Remembering the King of the Wild Frontier
On the night of December 15, 1954, something dramatic happened. I have no memory of the event. I was only two years old at the time, but what happened that night had a huge impact on my childhood, as well as the childhoods of millions of baby boomers.
Not surprisingly, the event happened on TV on a show called "The Wonderful World of Disney". Several years later, the show was re-named "Walt Disney's Wonderful World of Color".
In 1954 there was no color TV, so it was "Walt Disney's Wonderful World in Black and White."

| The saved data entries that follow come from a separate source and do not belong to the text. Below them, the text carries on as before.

Lemma takes_zoom {A} (m : M T A) Q :
  (∀ s t, I s → I' t → (μ' t < μ' (get s))%nat → (μ (put t s) < μ s)%nat) →
  takes I' μ' m Q → takes I μ (zoom get put m) Q.
Proof using Type*.
  intros put_lt Hm s Hs. apply wp_zoom. specialize (Hm (get s) (get_sound s Hs)). unfold wp in *.
  destruct (m (get s)) as [t [a|e|]]; [|by apply put_sound|done].
  destruct Hm as (?&?&?). auto.
Qed.
End Zoom.

(** ** The link *)

Definition arrival_ok (a : Arrival) : Prop := match a with Entity b => bytes_ok b | _ => True end.
Definition weight (a : Arrival) : nat := match a with Entity b => S (length b) | _ => 1 end.

(** What may still arrive. *)
Definition load (l : Link) : nat := length (pending l) + sum_list_with weight (rx l).

Record sound (l : Link) : Prop := {
  sn_pending : Forall wf (pending l);
  sn_rx : Forall arrival_ok (rx l);
}.

(** A bound that no step exceeds, on errors neither. *)
Definition calm (bound : nat) (l : Link) : Prop := sound l ∧ (load l ≤ bound)%nat.

(** The variant is the load, or leaves some turns for each thing that arrives. *)
Class Increasing (h : nat → nat) : Prop := increasing : ∀ x y, (x < y)%nat → (h x < h y)%nat.

#[global] Instance id_increasing : Increasing id.
Proof. by intros x y. Qed.

Definition turns (k x : nat) : nat := S k * S x.
#[global] Arguments turns : simpl never.
#[global] Instance turns_increasing k : Increasing (turns k).
Proof. intros x y Hxy. unfold turns. nia. Qed.

Lemma increasing_le h `{Increasing h} x y : (x ≤ y)%nat → (h x ≤ h y)%nat.
Proof. intros Hxy. destruct (decide (x = y)) as [->|]; [done|]. pose proof (increasing x y). lia. Qed.

Section Link.
Context (bound : nat) (h : nat → nat) `{Hh : !Increasing h}.
Notation tot := (total (calm bound) (λ l, h (load l))).
Notation tak := (takes (calm bound) (λ l, h (load l))).

Lemma calm_same l l' : calm bound l → pending l' = pending l → rx l' = rx l → calm bound l' ∧ h (load l') = h (load l).
Proof.
  intros [[H1 H2] H3] E1 E2. unfold calm, load. rewrite E1, E2. split; [|done].
  by repeat split; rewrite ?E1, ?E2.
Qed.

Lemma total_unchanged {A} (m : M Link A) (Q : A → Prop) :
  (∀ l, pending (m l).1 = pending l ∧ rx (m l).1 = rx l ∧ safe (m l).2 Q) → tot m Q.
Proof.
  intros Hm n l Hl _. destruct (Hm l) as (E1&E2&Hs). unfold wp, safe in *.
  destruct (m l) as [l' r]. cbn in *. destruct (calm_same l l' Hl E1 E2) as [Hc Ef].
  destruct r; [|done..]. by rewrite Ef.
Qed.

Lemma total_send_entity e : tot (send_entity e) (λ _, True).
Proof.
  apply total_unchanged. intros l. unfold send_entity. destruct (_ <? _)%nat; [done|].
  destruct (writes l) as [|[]]; done.
Qed.

Lemma single_entity_safe f crc : no_panic (Frame.single_entity f crc).
Proof.
  unfold Frame.single_entity. apply no_panic_bind; [|done]. pose proof (encode_spec f) as H.
  unfold no_panic. by destruct (encode f).
Qed.

Lemma total_single_entity f crc :
  tot (lift (map_err (λ e, Negotiation (Encoding e)) (Frame.single_entity f crc))) (λ _, True).
Proof.
  apply total_lift. pose proof (single_entity_safe f crc) as H. unfold no_panic in H.
  by destruct (Frame.single_entity f crc).
Qed.

Lemma total_send f : tot (send f) (λ _, True).
Proof.
  unfold send. apply (total_bind _ _ _ _ (λ _, True)); [by apply total_gets|]. intros crc _.
  eapply total_bind; [apply total_single_entity|]. intros e _. apply total_send_entity.
Qed.

Lemma total_set_crc on : tot (modify (set_crc on)) (λ _, True).
Proof. by apply total_unchanged. Qed.

(** What is queued came in an entity. *)
Lemma calm_less l l' :
  calm bound l → sound l' → (load l' ≤ load l)%nat → calm bound l' ∧ (h (load l') ≤ h (load l))%nat.
Proof. intros [_ Hb] Hs Hl. unfold calm. split; [split; [done|lia]|by apply increasing_le]. Qed.

Lemma fuel_less l l' : (load l' < load l)%nat → (h (load l') < h (load l))%nat.
Proof. apply increasing. Qed.

(** The entity taken, with [n] for the FPDUs it can queue. *)
Definition queueing (n : nat) (l0 l : Link) : Prop := sound l ∧ (load l + n < load l0)%nat.

Lemma queue_parts_wp parts l0 l :
  Forall bytes_ok parts → queueing (length parts) l0 l →
  wp (λ l _, sound l ∧ (load l < load l0)%nat) (queue_parts parts) (λ l _, sound l ∧ (load l < load l0)%nat) l.
Proof.
  intros Hp. revert l. induction Hp as [|b parts Hb Hp IH]; intros l [Hs Hl]; cbn [queue_parts length] in *.
  { apply wp_ret. split; [done|lia]. }
  pose proof (decode_with_safe b true Hb) as Hd. fold (decode b) in Hd. apply wp_bind. unfold wp, lift.
  destruct (decode b) as [f|e|]; [|cbn; split; [done|lia]|done]. cbn [map_err]. destruct Hd as [_ Hd].
  destruct (Hd eq_refl) as [Hf _]. apply wp_bind, wp_modify, IH. destruct Hs as [H1 H2]. split.
  - split; [by apply Forall_app; split; [|apply Forall_singleton]|done].
  - unfold load in *. cbn. rewrite length_app. cbn. lia.
Qed.

(** Started below [l0]. *)
Definition below (l0 l : Link) : Prop := sound l ∧ (load l < load l0)%nat.

Lemma parts_fewer entity crc :
  bytes_ok entity → safe (Frame.split_entity entity crc) (λ parts, Forall bytes_ok parts ∧ (length parts ≤ length entity)%nat).
Proof.
  intros Hb. eapply safe_mono; [by apply Frame.split_entity_safe|]. intros parts (Hs&Hp&Hn&Hc). split; [done|].
  destruct crc.
  - destruct (Hc eq_refl) as (checks&Hl&<-&_). clear -Hs Hl. revert checks Hl.
    induction Hs as [|p parts (?&?&?&->&_) Hs IH]; intros [|c checks] Hl; [done..|]. cbn in *.
    rewrite !length_app. specialize (IH checks ltac:(lia)). lia.
  - rewrite <-(Hn eq_refl). clear -Hs. induction Hs as [|p parts (?&?&?&->&_) Hs IH]; [done|]. cbn.
    rewrite length_app. lia.
Qed.

Lemma queue_entity_wp entity l0 l :
  bytes_ok entity → queueing (length entity) l0 l →
  wp (λ l _, below l0 l) (queue_entity entity) (λ l _, below l0 l) l.
Proof.
  intros Hb [Hs Hl]. unfold queue_entity. apply wp_bind, wp_gets, wp_bind. unfold wp at 1, lift.
  pose proof (parts_fewer entity (link_crc l) Hb) as Hp.
  destruct (Frame.split_entity _ _) as [parts|e|]; [|split; [done|lia]|done]. destruct Hp as [Hp Hn].
  apply queue_parts_wp; [done|]. split; [done|]. lia.
Qed.

Lemma arrival_takes l a l' :
  sound l → next_arrival l = (l', a) → a ≠ Nothing →
  arrival_ok a ∧ queueing (match a with Entity b => length b | _ => 0 end) l l'.
Proof.
  intros [Hp Hr] E Ha. unfold next_arrival in E. destruct (rx l) as [|x r] eqn:Er; [by injection E as <- <-|].
  apply Forall_cons in Hr as [Hx Hr]. injection E as <- <-. split; [done|]. split; [by split|].
  unfold load. rewrite Er. cbn. destruct x; cbn; lia.
Qed.

Lemma sound_pop f p l : sound l → pending l = f :: p → wf f ∧ sound (with_pending p l).
Proof. intros [Hp Hr] E. rewrite E in Hp. apply Forall_cons in Hp as [Hf Hp]. done. Qed.

Lemma pop_wp l0 l : below l0 l →
  wp (λ l _, below l0 l) pop (λ l o, below l0 l ∧ match o with Some f => wf f | None => True end) l.
Proof.
  intros [Hs Hl]. unfold wp, pop. destruct (pending l) as [|f p] eqn:E; [done|].
  destruct (sound_pop f p l Hs E) as [Hf Hs']. split; [|done]. split; [done|].
  unfold load in *. rewrite E in Hl. cbn in *. lia.
Qed.

Lemma below_closed l0 l : below l0 l → below l0 (close_link l).
Proof. by intros [[H1 H2] H3]. Qed.

(** Waiting for an entity. *)
Lemma recv_entity_wp l :
  sound l →
  wp (λ l' _, sound l' ∧ (load l' ≤ load l)%nat) recv_entity
     (λ l' b, bytes_ok b ∧ queueing (length b) l l') l.
Proof.
  intros Hs. unfold wp, recv_entity. destruct (closed l); [by split|].
  destruct (next_arrival l) as [l1 a] eqn:Ea. destruct a as [b|e| |].
  - by destruct (arrival_takes l _ l1 Hs Ea).
  - destruct (arrival_takes l _ l1 Hs Ea) as (_&Hs1&Hl1); [done|]. destruct (below_closed l l1) as [? ?]; [split; [done|lia]|].
    split; [done|lia].
  - destruct (arrival_takes l _ l1 Hs Ea) as (_&Hs1&Hl1); [done|]. destruct (below_closed l l1) as [? ?]; [split; [done|lia]|].
    split; [done|lia].
  - destruct Hs as [H1 H2]. unfold next_arrival in Ea. destruct (rx l) as [|x r] eqn:Er; injection Ea as <-.
    + split; [split; [done|by rewrite Er]|done].
    + subst x. apply Forall_cons in H2 as [_ H2]. split; [by split|]. unfold load. rewrite Er. cbn. lia.
Qed.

An estimated forty million viewers tuned into the show that night, most of them little yard apes like me and their parents. Walt Disney himself introduced the show, telling forty million Americans that they were about to see the beginning of a mini-series about a legendary Tennessean. And then, as the series began, America heard the following theme song:
Born on a mountain top in Tennessee,
Greenest state in the land of the free,
Raised in the woods so he knew every tree,
Kilt him a b'ar when he was only three.
Davy, Davy Crockett,
King of the Wild Frontier!
Suddenly, we baby boomers had a hero, a great frontiersman named Davy Crockett, played by a twenty-nine year old actor named Fess Parker.

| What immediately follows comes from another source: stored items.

(** An FPDU with wrong check bytes has been taken too. *)
Lemma takes_recv_or_crc params :
  takes rc rv (recv_or_crc (C := C) (K := K) params) (λ o, match o with Some f => wf f | None => True end).
Proof.
  intros st [He Hs]. pose proof (recv_wp (e_link st.1) (proj1 He)) as Hr.
  unfold wp, recv_or_crc, renv, on_link, zoom, receive_calm, receive_variant, env_calm, env_load in *.
  destruct (recv (e_link st.1)) as [l [f|e|]]; cbn [fst snd e_link] in *; [| |done].
  - destruct Hr as [[Hl Hlt] Hf]. destruct (calm_less bound h (e_link st.1) l He Hl) as [? _]; [lia|].
    split; [done|]. split; [by apply increasing|done].
  - destruct Hr as (Hl&Hle&Hd). destruct (calm_less bound h (e_link st.1) l He Hl Hle) as [? _].
    destruct e; cbn [is_crc_error]; try done. destruct (_ && _); [|done].
    split; [done|]. split; [by apply increasing|done].
Qed.

Hypothesis h_over : ∀ x, (x < h x)%nat.

Lemma ends_receive_loop params k : ends rc rv k (receive_loop k params) (λ _, True).
Proof using Hh h_over.
  revert k. apply (ends_loop _ _ (λ k, receive_loop k params)). intros k IH. cbn [receive_loop]. ends_steps. apply ends_if.
  - eapply ends_bind; [apply ends_renv_loop, ends_interrupt; [done|apply _]|]. intros _ _. apply total_ends. solve_total.
  - eapply ends_turn; [apply takes_recv_or_crc|]. intros [f|] Hf.
    + eapply ends_bind; [by apply total_handle|]. intros [r|] _; [by apply total_ends, total_ret|exact IH].
    + eapply ends_bind; [apply ends_request_resync|]. intros _ _. exact IH.
Qed.

Lemma ends_receive_data params start k : ends rc rv k (receive_data k params start) (λ _, True).
Proof using Hh h_over.
  unfold receive_data. eapply ends_then; [|apply ends_receive_loop].
  apply total_set_rvars. done.
Qed.
End ReceiveLoop.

We boomers were absolutely mesmerized by Fess Parker in his coonskin cap and buck skins.
What happened over the next few years graphically demonstrated the power of television in combination with baby boomer consumers. Within weeks, every playground and schoolyard in America was covered with little tykes wearing coonskin caps. According to William Manchester in The Glory and the Dream, the price of coonskins jumped to an all time high, $8.00 a pound. In 1955 alone, Americans spent over $100 million on coonskin caps, Davy Crockett sweatshirts, blankets, toothbrushes, lunchboxes, swing sets, sandboxes, tents, bicycles and of course, toy flint-lock guns.

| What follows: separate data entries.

(* ===== verification/TotalityNode.v ===== *)
(** * Termination: files and the node

    The source that reads a file and the application of the server are what
    the termination of a session asks for, so a session of the node ends
    whatever its peer, the disk and the store do. *)

From Stdlib Require Import String.
From S2P Require Import Prelude Diag Pi Kinds Crc Ebcdic Fpdu FpduCodec Params Frame State Article CutterProps Builder.
From S2P Require Import Checkpoint ArticleIo ArticleIoProps Link LinkProps Datapath Requester Responder.
From S2P Require Import Totality TotalityData TotalityEngines DocStore NodeModel NodeHandler NodeProps NodeRecords.
Open Scope Z_scope.
Import ArticleIo.

(** ** The source that reads a file

    Wherever it is rewound to and whatever the calls of the operating system
    give, what is left to cut came from the file. *)

Record file_tame (n : nat) (s : FileSource) : Prop := {
  ft_size : (length (fs_file s) ≤ n)%nat;
  ft_record : (0 < Article.record_len (fs_cutter s))%nat;
  ft_cutter : cutter_ok (fs_cutter s);
  ft_avail : (length (avail (fs_cutter s)) ≤ fs_file_pos s)%nat;
  ft_left : (length (left_over s) ≤ length (fs_file s))%nat;
}.

Definition unread (s : FileSource) : nat := length (fs_file s) - fs_file_pos s.

Lemma left_over_length s : length (left_over s) = (length (avail (fs_cutter s)) + unread s)%nat.
Proof. unfold left_over, unread. by rewrite length_app, length_drop. Qed.

Lemma open_tame n file io fmt rl eb :
  (length file ≤ n)%nat → file_tame n (with_ebcdic (file_source_open file io fmt rl) eb).
Proof.
  intros Hn. split; rewrite ?left_over_length; unfold unread, cutter_ok, avail; cbn; try done; lia.
Qed.

(** The cutter moved on over what it had. *)
Lemma with_article_tame n s c pos :
  file_tame n s → (0 < Article.record_len c)%nat → cutter_ok c →
  (length (avail c) ≤ length (avail (fs_cutter s)))%nat →
  file_tame n (with_article s c pos)
  ∧ (length (left_over (with_article s c pos)) + length (avail (fs_cutter s))
     = length (left_over s) + length (avail c))%nat.
Proof.
  intros [Hs Hr Hc Ha Hl] Hr' Hc' Hle. rewrite !left_over_length in *. unfold unread in *. cbn.
  split; [|lia]. split; rewrite ?left_over_length; unfold unread; cbn; try done; lia.
Qed.

Lemma fill_tame n s :
  file_tame n s →
  let '(s', r) := fill s in
  file_tame n s' ∧ no_panic r ∧ length (left_over s') = length (left_over s) ∧ (unread s' ≤ unread s)%nat
  ∧ (r = Ok true → fs_eof s' = fs_eof s ∧ (unread s' < unread s)%nat) ∧ (r = Ok false → fs_eof s' = true).
Proof.
  intros Hs. pose proof Hs as [Hn Hr Hc Ha Hl]. unfold fill. destruct (os_call (fs_io s)) as [io [k|]].
  2: { by split_and!. }
  unfold os_read. set (rest := drop (fs_file_pos s) (fs_file s)). set (m := Nat.min (Nat.max k 1) BUFFER).
  destruct (decide (take m rest = [])) as [Hb|Hb].
  { by split_and!. }
  assert (0 < length (take m rest) ≤ unread s)%nat as Hlen.
  { split; [by destruct (take m rest); [|cbn; lia]|]. unfold unread. rewrite length_take. unfold rest. rewrite length_drop. lia. }
  pose proof (push_format (fs_cutter s) (take m rest)) as [_ Er].
  pose proof (avail_push (fs_cutter s) (take m rest) Hc) as Ep.
  rewrite left_over_length in Hl. unfold unread in Hl, Hlen.
  split_and!; try done; rewrite ?left_over_length; unfold unread; cbn [fs_cutter fs_file fs_file_pos]; rewrite ?Ep, ?length_app.
  2-3: lia.
  - split; rewrite ?left_over_length; unfold unread; cbn [fs_cutter fs_file fs_file_pos]; rewrite ?Ep, ?length_app, ?Er; try done; try lia.
    by apply push_ok.
  - intros _. split; [done|]. lia.
Qed.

And that theme song? Well, "The Ballad of Davy Crockett" was the number one record in America for over four months.
The Davy Crockett fad kept going for years. On June 10, 1956, I celebrated my fourth birthday with an official Davy Crockett party in my back yard. My family album contains a picture of me wearing my coonskin cap and my buck skins, as I blew out the candles on a Crockett cake.
When he ran for president in 1956, Tennessee Senator Estes Kefauver tried to jump on the Crockett bandwagon. In the New Hampshire primary, he campaigned in a coonskin cap. While he won the primary, he eventually lost the Democratic nomination to Adlai Stevenson, but only because children are not allowed to be delegates at a national political convention.
I admired President Eisenhower, but I guarantee you that when I was four years old, I would love to have had a President who wore a coonskin cap.
In 1960, young John F. Kennedy was elected President, and although he didn't wear a coonskin cap, he promised a "New Frontier", so we boomers had our own President Davy Crockett, at least for a few wonderful years.
Last week, I read the news that Fess Parker had died at the age of eighty-five. The picture of him that accompanied the news story was not of an eighty-five year old retired actor. It was of the twenty-nine year old Davy Crockett in his prime, and I am grateful for that. Davy Crockett should never grow old. He should always be that heroic young fellow Tennessean who came into my life a half century ago and inspired me to don a coonskin cap and explore the wild frontier.